Lemma inv_subscribe bs st subs rd log h s bs' st' :
  1 ≤ buffered → subs !! h = None → next_subscriber_id bs + 1 < word_modulus →
  fanout_subscribe g retention buffered bs st = Done (s, bs', st') →
  inv (mkSystem bs st subs rd log) →
  inv (mkSystem bs' st' (<[h := mkSub s [] (event <$> ss_replay s) (replay_sealed bs) (length log)]> subs) rd log).
Proof.
  intros Hbuf Hh Hid Hsub (Hsubs & Hinj & Hreg & Hrd & Hlog & Hwin). simpl in *.
  unfold fanout_subscribe in Hsub.
  destruct (new_channel g buffered) as [[k chan]|] eqn:Hchan; [|done]. cbn [mbind outcome_bind] in Hsub.
  destruct (new_channel_fresh k chan Hbuf Hchan) as [-> Hfresh].
  destruct (BroadcastState.replay_snapshot bs retention) as [replay start] eqn:Hsnap.
  destruct (closed bs || bool_decide (is_Some (terminal bs))) eqn:Hover.
  - destruct (snapshot_of_state bs log replay start Hsnap Hlog Hwin) as (-> & Hended & Hlast & Hpromise).
    injection Hsub as <- <- <-. refine (conj _ (conj _ (conj Hreg (conj Hrd (conj Hlog Hwin))))); simpl.
    + apply map_Forall_insert_2; [|done]. split_and!; simpl; try done.
      * apply fresh_delivery; try done. by destruct rd.
      * split; [done|]. apply orb_true_iff in Hover as [?|Ht%bool_decide_eq_true]; auto.
      * unfold ended_inv. simpl. unfold contents_at. simpl. by rewrite app_nil_r.
      * by eapply fresh_snapshot.
      * intros t Ht _. by apply Hlast.
    + by apply keys_insert.
  - destruct (fresh_sub bs st rd log replay start chan (Hfresh _) Hid Hsnap Hlog Hwin Hrd) as [Hnew Hkey].
    destruct (add_subscriber_frame bs st subs rd log chan Hid Hsubs Hreg Hrd) as (Hold & Hreg' & Hrd').
    injection Hsub as <- <- <-. refine (conj _ (conj _ (conj Hreg' (conj Hrd' (conj Hlog Hwin))))); simpl.
    + by apply map_Forall_insert_2.
    + apply keys_insert; [done|]. intros h' y k Hy Hk Hx. pose proof (eq_trans (eq_sym Hkey) Hx) as [= <-].
      destruct (Hsubs h' y Hy) as (_ & _ & Hki & _). unfold key_inv in Hki.
      rewrite Hk in Hki. destruct Hki as [_ [Hlt _]]. lia.
Qed.

(** *** Receiving *)

Lemma chan_recv_some (c : live_chan M) e es :
  chan_contents c = e :: es →
  ∃ c', chan_recv c = (Ready (Some e), c') ∧ chan_contents c' = es ∧
    (∀ bs, chan_ok bs c → chan_ok bs c') ∧ (chan_open c → chan_open c').
Proof.
  destruct c as [m|q]; simpl; intros Hc.
  - pose proof (mpsc_recv_spec m) as Hspec. rewrite Hc in Hspec. destruct Hspec as [Hr Hv].
    destruct (mpsc_recv m) as [r m']. simpl in *. subst r. unfold mpsc_view in Hv.
    injection Hv as Hc' _ _ Hrx. exists (ChReliable m'). split_and!; try done.
    intros bs. unfold chan_ok. destruct g; [done|]. congruence.
  - unfold BestEffortLiveQueue.recv. rewrite Hc. eexists. split_and!; try done.
    intros bs. unfold chan_ok. destruct g; [|done]. simpl. rewrite Hc.
    intros (? & Hnt & ?). split_and!; try done. intros Hq. specialize (Hnt Hq).
    by apply Forall_cons in Hnt as [_ ?].
Qed.

Lemma chan_recv_none (c : live_chan M) :
  chan_contents c = [] →
  (chan_recv c).2 = c ∧ ((chan_recv c).1 = Pending ∨ (chan_recv c).1 = Ready None).
Proof.
  destruct c as [m|q]; simpl; intros Hc.
  - pose proof (mpsc_recv_spec m) as Hspec. rewrite Hc in Hspec. rewrite Hspec.
    destruct (mpsc_tx_open m); auto.
  - unfold BestEffortLiveQueue.recv. rewrite Hc. destruct (q_closed q); auto.
Qed.

(** One poll takes the next event out of the replay or else out of the
    channel; the loop never has to skip one. *)
Definition recv_result (bs : BroadcastState) (st : store M) (x : SharedSubscription)
    (r : poll (option StreamEvent)) (x' : SharedSubscription) (bs' : BroadcastState) (st' : store M) : Prop :=
  (∃ e rest, ss_replay x = e :: rest ∧ r = Ready (Some (event e)) ∧ st' = st ∧
     (x', bs') = (let y := mkShared (ss_id x) rest (live_start_seq x) (live_receiver x) (ss_done x) in
                  if is_terminal (event e) then detach y bs else (y, bs))) ∨
  (ss_replay x = [] ∧ x' = x ∧ bs' = bs ∧ st' = st ∧ (r = Pending ∨ r = Ready None)) ∨
  (ss_replay x = [] ∧ ∃ k c e es c', live_key (live_receiver x) = Some k ∧ st !! k = Some c ∧
     chan_contents c = e :: es ∧ chan_contents c' = es ∧
     (∀ bs, chan_ok bs c → chan_ok bs c') ∧ (chan_open c → chan_open c') ∧
     r = Ready (Some (event e)) ∧ st' = <[k := c']> st ∧
     (x', bs') = (if is_terminal (event e) then detach x bs else (x, bs))).

Lemma shared_recv_cases bs st rd s r x' bs' st' :
  key_inv bs st rd s → shared_recv (sub s) bs st = (r, x', bs', st') →
  recv_result bs st (sub s) r x' bs' st'.
Proof.
  intros Hkey Hrecv. unfold shared_recv in Hrecv. unfold recv_result.
  destruct (ss_replay (sub s)) as [|e rest] eqn:Hrep.
  2: { left. exists e, rest. unfold hand_out in Hrecv.
       destruct (is_terminal (event e)); simplify_eq/=; done. }
  right. unfold key_inv, sub_key in Hkey. cbn [recv_live_loop] in Hrecv. unfold live_recv in Hrecv.
  destruct (live_key (live_receiver (sub s))) as [k|] eqn:Hk.
  2: { left. simplify_eq. split_and!; auto. }
  destruct Hkey as [_ (_ & (c & Hc & _ & Hseq & _) & _)]. rewrite Hc in Hrecv.
  destruct (chan_contents c) as [|e es] eqn:Hcc.
  - left. destruct (chan_recv_none c Hcc) as [Hc2 Hc1].
    destruct (chan_recv c) as [r0 c0]. simpl in *. subst c0. rewrite (insert_id _ _ _ Hc) in Hrecv.
    destruct Hc1 as [->| ->]; simplify_eq; split_and!; auto.
  - right. split; [done|]. destruct (chan_recv_some c e es Hcc) as (c' & Hr & Hcc' & Hok & Hop).
    rewrite Hr in Hrecv. apply Forall_cons in Hseq as [He _].
    rewrite (proj2 (N.ltb_ge _ _)) in Hrecv by done.
    exists k, c, e, es, c'. unfold hand_out in Hrecv.
    destruct (is_terminal (event e)); simplify_eq/=; split_and!; done.
Qed.

(** Detaching at the end of the stream changes the registry only. *)
Lemma detach_fields x bs x' bs' e :
  (x', bs') = (if is_terminal (event e) then detach x bs else (x, bs)) →
  fewer_subscribers bs bs' ∧ ss_replay x' = ss_replay x ∧ live_start_seq x' = live_start_seq x ∧
  live_receiver x' = live_receiver x ∧ (ss_id x' = ss_id x ∨ ss_id x' = None) ∧
  (is_terminal (event e) = false → bs' = bs).
Proof.
  destruct (is_terminal (event e)); unfold detach; intros [= -> ->]; simpl; split_and!; auto; try done.
  - destruct (ss_id x); [apply fewer_remove|apply fewer_refl].
  - apply fewer_refl.
Qed.

Lemma sub_recv bs bs' st st' rd log s s' :
  sub_inv bs st rd log s →
  sub_key s' = sub_key s → live_start_seq (sub s') = live_start_seq (sub s) →
  snapshot s' = snapshot s → sealed_before s' = sealed_before s → attached_at s' = attached_at s →
  ss_id (sub s') = ss_id (sub s) ∨ ss_id (sub s') = None →
  fewer_subscribers bs bs' → is_Some (terminal bs) ∨ bs' = bs →
  observed st' rd s' = observed st rd s →
  ss_replay (sub s') ⊆ ss_replay (sub s) →
  (∀ k c, sub_key s = Some k → st !! k = Some c → ∃ c', st' !! k = Some c' ∧
     (∀ bs, chan_ok bs c → chan_ok bs c') ∧ (chan_open c → chan_open c') ∧
     chan_contents c' ⊆ chan_contents c) →
  sub_inv bs' st' rd log s'.
Proof.
  intros (Hstart & Hdel & Hkey & Hend & Hsnap & Htail) Hk Hs Hsn Hse Hat Hid [_ Hf] Hreg Hobs Hrep Hchan.
  assert (closed bs' = closed bs ∧ terminal bs' = terminal bs ∧
    next_subscriber_id bs' = next_subscriber_id bs) as (Hcl & Hterm & Hnid) by (by rewrite Hf).
  split_and!.
  - unfold start_inv in *. by rewrite Hs, Hat.
  - unfold delivery_inv, promised in *. by rewrite Hat, Hsn, Hobs, Hcl.
  - unfold key_inv in *. rewrite Hk. destruct (sub_key s) as [k|] eqn:Hsk.
    + destruct Hkey as [Hsid (Hlt & (c & Hc & Hok & Hseq & Hop) & Hr & Htgt & Hst)].
      split; [destruct Hid as [->| ->]; auto|].
      destruct (Hchan k c eq_refl Hc) as (c' & Hc' & Hok' & Hop' & Hsub).
      split_and!; try done; [by rewrite Hnid| | |by rewrite Hs].
      * exists c'. rewrite Hs. split_and!; [done| | |].
        -- apply Hok'. unfold chan_ok in *. destruct g, c; rewrite ?Hcl, ?Hterm; done.
        -- rewrite Forall_forall in *. intros e He. apply Hseq. by apply Hsub.
        -- intros e ts stale He Hin. apply Hop'. by eapply Hop.
      * rewrite Hcl, Hterm. destruct Hreg as [[t Ht]| ->]; [congruence|done].
    + rewrite Hcl, Hterm. destruct Hkey as [Hn Hc]. split; [|done]. destruct Hid; congruence.
  - unfold ended_inv in *. rewrite Hterm, Hk. apply Forall_app in Hend as [He1 He2].
    rewrite Forall_forall in He1, He2. apply Forall_app. rewrite !Forall_forall. split.
    + intros e He. apply He1. by apply Hrep.
    + intros e He. apply He2. unfold contents_at in *. destruct (sub_key s) as [k|] eqn:Hsk; [|done].
      simpl in *. unfold key_inv in Hkey. rewrite Hsk in Hkey.
      destruct Hkey as [_ (_ & (c & Hc & _) & _)]. rewrite Hc.
      destruct (Hchan k c eq_refl Hc) as (c' & Hc' & _ & _ & Hsub). rewrite Hc' in He. by apply Hsub.
  - unfold snapshot_inv in *. by rewrite Hat, Hsn, Hse.
  - unfold tail_inv in *. by rewrite Hat, Hsn, Hterm.
Qed.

◆ ◆ ◆ ◆ ◆

Which lines belong in the answer? Exactly those from the first line of the entries through the line holding "unfold fanout_subscribe in Hsub.", inclusive, copied unchanged.

Lemma inv_subscribe bs st subs rd log h s bs' st' :
  1 ≤ buffered → subs !! h = None → next_subscriber_id bs + 1 < word_modulus →
  fanout_subscribe g retention buffered bs st = Done (s, bs', st') →
  inv (mkSystem bs st subs rd log) →
  inv (mkSystem bs' st' (<[h := mkSub s [] (event <$> ss_replay s) (replay_sealed bs) (length log)]> subs) rd log).
Proof.
  intros Hbuf Hh Hid Hsub (Hsubs & Hinj & Hreg & Hrd & Hlog & Hwin). simpl in *.
  unfold fanout_subscribe in Hsub.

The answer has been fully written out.